Por isso, os autores dos linchamentos argumentavam, e Lima parece concordar, que “só o seu methodo bárbaro é susceptível de amedrontar creaturas boçaes e inferiores como são os negros”. (LIMA, 1899, p. 523). Os linchamentos eram, portanto, fruto das condições político- sociais do Sul do país pós-Abolição, na qual os brancos não se sentiam ainda seguros da sua absoluta supremacia e os negros não dispunham de suficiente educação moral e profissional para conhecer o seu lugar na sociedade. Sobretudo, os negros precisavam entender que não havia lugar para eles no governo nacional e era “mister resignarem-se á inferioridade social que na opinião americana lhes acarreta o estigma da raça”. Sua conclusão é simples: os dois elementos não podiam coexistir com atribuições e destinos iguais e inquestionavelmente o elemento branco deveria ser o vencedor porque dispunha de “mais intelligencia, mais experiência, mais decisão e mais recursos.” Assim, quando o dia chegasse em que os brancos se sentissem suficientemente seguros do seu papel predominante e do seu futuro como tal, em suma, quando houvesse desaparecido o “temor do sacrifício dos interesses da civilização de origem européa”, os linchamentos desapareceriam por desnecessários. (LIMA, 1899a, p. 524).

Lima acreditava que este tipo de situação violenta não ocorria no Brasil porque “não existe nem nunca existiu propriamente ódio de raça”. Defendia que a solução pacífica para o problema da escravidão se deu no Brasil também pela maior fusão de raças. Afinal, a “indulgência das nossas opiniões e desmazelo dos nossos costumes” tornariam impossível leis evitando a mescla de raças como existiam nos Estados Unidos. Também por este motivo a Abolição nos Estados Unidos se fez pela força e no Brasil por uma lei “votada e sancionada em menos de uma semana, pela forma mais galharda e sem funestas consequências de discórdia”. Suas únicas reservas quanto a Lei Áurea é que acabou arruinando bom número de plantadores ao não indenizá-los e que transformou afoitamente a posição social “de tantos milhares de criaturas boçaes, sem predicado algum para a sua nova condição de cidadãos”. (LIMA, 1899, p. 34).

A solução que propõe, “por mais racional, por mais practico”, é seguir o exemplo dos Estados Unidos e fornecer algum grau de instrução aos negros no Brasil, moralizá-los, erguer o seu nível de cultura através da disseminação dos progressos alcançados pela raça branca. Seria melhor resignar-se “ao mal que já foi um bem” e evitar que a segregação entre brancos educados e uma massa de negros e mestiços incultos degenerasse em uma “guerra de raças”. Por fim, a imigração europeia “corrigirá a extrema mestiçagem estabelecida pelo Portuguez e firmará a real supremacia dos brancos”. (LIMA, 1899, p. 52-53).

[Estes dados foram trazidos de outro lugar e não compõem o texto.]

(* ===== verification/DecSpec.v ===== *)
(** * The promises of the decoding task

    Everyone who listens gets the frames of the codec, all of them and in their order,
    through every flush, and then the two frames that tell the end; the flags of
    finished inputs are respected; whatever goes wrong, the end is told while there is
    memory for it.  The codec is any one that can be driven as libavcodec documents it;
    its calls may fail. *)

From stdpp Require Import base list option.
From Stdlib Require Import ZArith Lia.
From S2P Require Import Choke.
From S2P Require Import Prelude RustInt Errors StreamSpec Muxer Rescale MuxTask MuxTaskSpec DemuxTimes DecTimes DecTask DecTimesSpec.

Local Open Scope Z_scope.
Local Open Scope rust_scope.

(** ** Destinations *)

(** What a destination gets of a frame. *)
Definition addressed_box (f : AVFrame) (data : FrameData) (d : FrameSender) : FrameBox :=
  {| frame := Some f; frame_data := set_input_index (Z.of_nat (input_index d)) data |}.

(** One destination: nothing when its flag is set or its receiver is gone. *)
Definition deliver (b : FrameSender -> FrameBox) (d : FrameSender) : FrameSender :=
  let '(finished, d) := read_finished d in if finished then d else default d (send_frame (b d) d).

Lemma deliver_eq b d : deliver b d = let '(finished, d) := read_finished d in if finished then d else default d (send_frame (b d) d).
Proof. done. Qed.

Definition is_done (d : FrameSender) : bool := fst (read_finished d) || bool_decide (receiver_room d = Some O).

Lemma read_finished_keeps d : let d' := snd (read_finished d) in input_index d' = input_index d /\ receiver_room d' = receiver_room d /\ received d' = received d.
Proof. unfold read_finished. destruct (_ && _); [|done]. by destruct (unset_reads d) as [[|n]|]. Qed.

Lemma send_frame_room b d : send_frame b d = None <-> receiver_room d = Some O.
Proof. unfold send_frame. destruct (receiver_room d) as [[|n]|]; split; congruence. Qed.

Lemma send_all_spec f data l :
  copy_frame f = f -> send_all Enough f data l = (Ok (length (filter is_done l)), map (deliver (addressed_box f data)) l).
Proof.
  intros Hf. induction l as [|d l IH]; [done|]. cbn [send_all map]. rewrite IH. rewrite filter_cons.
  rewrite (deliver_eq (addressed_box f data) d).
  pose proof (read_finished_keeps d) as (Hi & Hr & _). assert (is_done d = fst (read_finished d) || bool_decide (receiver_room d = Some O)) as Hd by done.
  destruct (read_finished d) as [[|] d'] eqn:E; cbn [fst snd orb] in *; rewrite Hd.
  { by rewrite decide_True by done. }
  unfold copy_box. rewrite Hf. fold (addressed_box f data d'). pose proof (send_frame_room (addressed_box f data d') d') as Hroom. rewrite Hr in Hroom.
  destruct (send_frame _ d') as [d''|] eqn:Es; cbn [default].
  - rewrite decide_False by (rewrite bool_decide_spec; by intros H%Hroom). by destruct l.
  - rewrite decide_True by (rewrite bool_decide_spec; by apply Hroom). by destruct l.
Qed.

(** A decoded frame goes to every destination that still takes frames, with the
    index of that destination's own input; those whose input is finished, or whose
    receiver is gone, get nothing.  The decoder is told that nobody is left exactly
    when nobody is. *)
Theorem frames_reach_everyone f data l :
  copy_frame f = f ->
  dec_send Enough f data l = (if forallb is_done l then Err Error.EOF else Ok tt, map (deliver (addressed_box f data)) l).
Proof.
  intros Hf. unfold dec_send. rewrite send_all_spec by done. rewrite length_map. f_equal.
  assert ((length (filter is_done l) =? length l)%nat = forallb is_done l) as ->; [|done].
  induction l as [|d l IH]; [done|]. cbn [forallb length]. rewrite filter_cons. destruct (is_done d) eqn:E; cbn [andb].
  - rewrite decide_True by done. cbn [length]. done.
  - rewrite decide_False by (by intros H). pose proof (length_filter is_done l). apply Nat.eqb_neq. lia.
Qed.

(** A destination that takes everything. *)
Definition listening (d : FrameSender) : Prop := read_finished d = (false, d) /\ receiver_room d = None.

(** What it has, when so many frames were sent. *)
Definition pushed (b : FrameSender -> list FrameBox) (d : FrameSender) : FrameSender :=
  {| input_index := input_index d; flags := flags d; unset_reads := unset_reads d; receiver_room := receiver_room d; received := received d ++ b d |}.

(** Frames with what goes with each. *)
Definition boxes (gs : list (AVFrame * FrameData)) (d : FrameSender) : list FrameBox := (fun g => addressed_box (fst g) (snd g) d) <$> gs.

Lemma pushed_listening b d : listening d -> listening (pushed b d).
Proof.
  unfold listening, read_finished, pushed. cbn [flags input_index unset_reads receiver_room]. intros [H ->].
  destruct (_ && _); [|done]. destruct (unset_reads d) as [[|n]|] eqn:E; [discriminate| |by split].
  apply (f_equal (unset_reads ∘ snd)) in H. cbn in H. rewrite E in H. injection H. lia.
Qed.

Lemma deliver_listening b d : listening d -> deliver b d = pushed (fun d => [b d]) d.
Proof. intros [Hf Hr]. rewrite deliver_eq, Hf. unfold send_frame, pushed. by rewrite Hr. Qed.

Lemma listening_not_done d : listening d -> is_done d = false.
Proof. intros [Hf Hr]. unfold is_done. by rewrite Hf, Hr. Qed.

Lemma pushed_twice data gs g d : pushed (fun d => [addressed_box g data d]) (pushed (boxes gs) d) = pushed (boxes (gs ++ [(g, data)])) d.
Proof. unfold pushed, boxes. cbn [received input_index flags unset_reads receiver_room]. by rewrite fmap_app, app_assoc. Qed.

(** ** The codec *)

(** What the demuxer sends: packets with data, packets without any, and the empty one at
    the end of the input or of a loop. *)
Definition data_packet (p : DecPacket) : Prop := 0 <= pkt_stream_index (dec_packet p) /\ pkt_size (dec_packet p) <> 0.
Definition blank (p : DecPacket) : Prop := 0 <= pkt_stream_index (dec_packet p) /\ pkt_size (dec_packet p) = 0.
Definition flush_packet (p : DecPacket) : Prop := pkt_stream_index (dec_packet p) < 0 /\ have_data (Some p) = false.

Section Codec.
  Context `{Lib : AvDec}.

(** What happens while a codec is driven: it gives a frame, and is then in the given
    state, or a call fails. *)
Inductive CodecEvent := Gave (e : Dec) (f : AVFrame) | Failed.

(** A codec that is asked for frames until it wants a packet, or has ended.  A call that
    fails in another way is made again. *)
Inductive gives : Dec -> list CodecEvent -> bool -> Dec -> Prop :=
| gives_again e e' : avcodec_receive_frame e = (inl AVERROR_AGAIN, e') -> gives e [] false e'
| gives_eof e e' : avcodec_receive_frame e = (inl AVERROR_EOF, e') -> gives e [] true e'
| gives_frame e f e1 evs ended e' : avcodec_receive_frame e = (inr f, e1) -> gives e1 evs ended e' -> gives e (Gave e1 f :: evs) ended e'
| gives_error e ret e1 evs ended e' :
    avcodec_receive_frame e = (inl ret, e1) -> ret <> AVERROR_AGAIN -> ret <> AVERROR_EOF -> gives e1 evs ended e' -> gives e (Failed :: evs) ended e'.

Neste sentido, elogia o caráter dos Americanos que “não recuam diante das ideias na apparencia menos possíveis de realizarem-se”, referindo-se aos planos para minimizar a influência negativa da população negra no conjunto da sociedade. (LIMA, 1899, p. 43). Como exemplo, enumera alguns dos planos de “emigração” discutidos no Senado e que chegaram a ser postos em prática. O plano proposto por um senador da Carolina do Sul, para distribuir a população negra do Sul por outros estados da Federação, especialmente nas terras devolutas do Oeste merece sua aprovação. O outro “sonho delicioso” consistia em despejar a população negra nas costas africanas, na recém criada Libéria139 ou no Estado Livre do Congo. (LIMA, 1899, p. 43). “Esta emigração, longe de dura e compulsória, seria promovida, ajudada e subvencionada pelo Governo Federal, e d´ella resultaria um beneficio para a humanidade, pois que os negros americanos civilizariam seus pares africanos”. (LIMA, 1899, p. 43). Além disso, seria um grande benefício para os Estados Unidos que abririam um novo mercado no continente africano onde ainda não tinham penetração. Sua única preocupação com este arranjo tão vantajoso para todos os envolvidos é que longe da influência positiva dos brancos estes negros recaíssem na primitiva selvageria da qual nos Estados Unidos os salvavam “os esforços dos brancos apostolizadores”. (LIMA, 1899, p. 44). Dadas as dificuldades práticas desse projeto, resigna-se a aceitar que o melhor recurso seria o indicado por um ex- Senador do Kansas que apostava na equidade e educação da raça inferior, evitando que regressassem ao seu natural estado selvagem.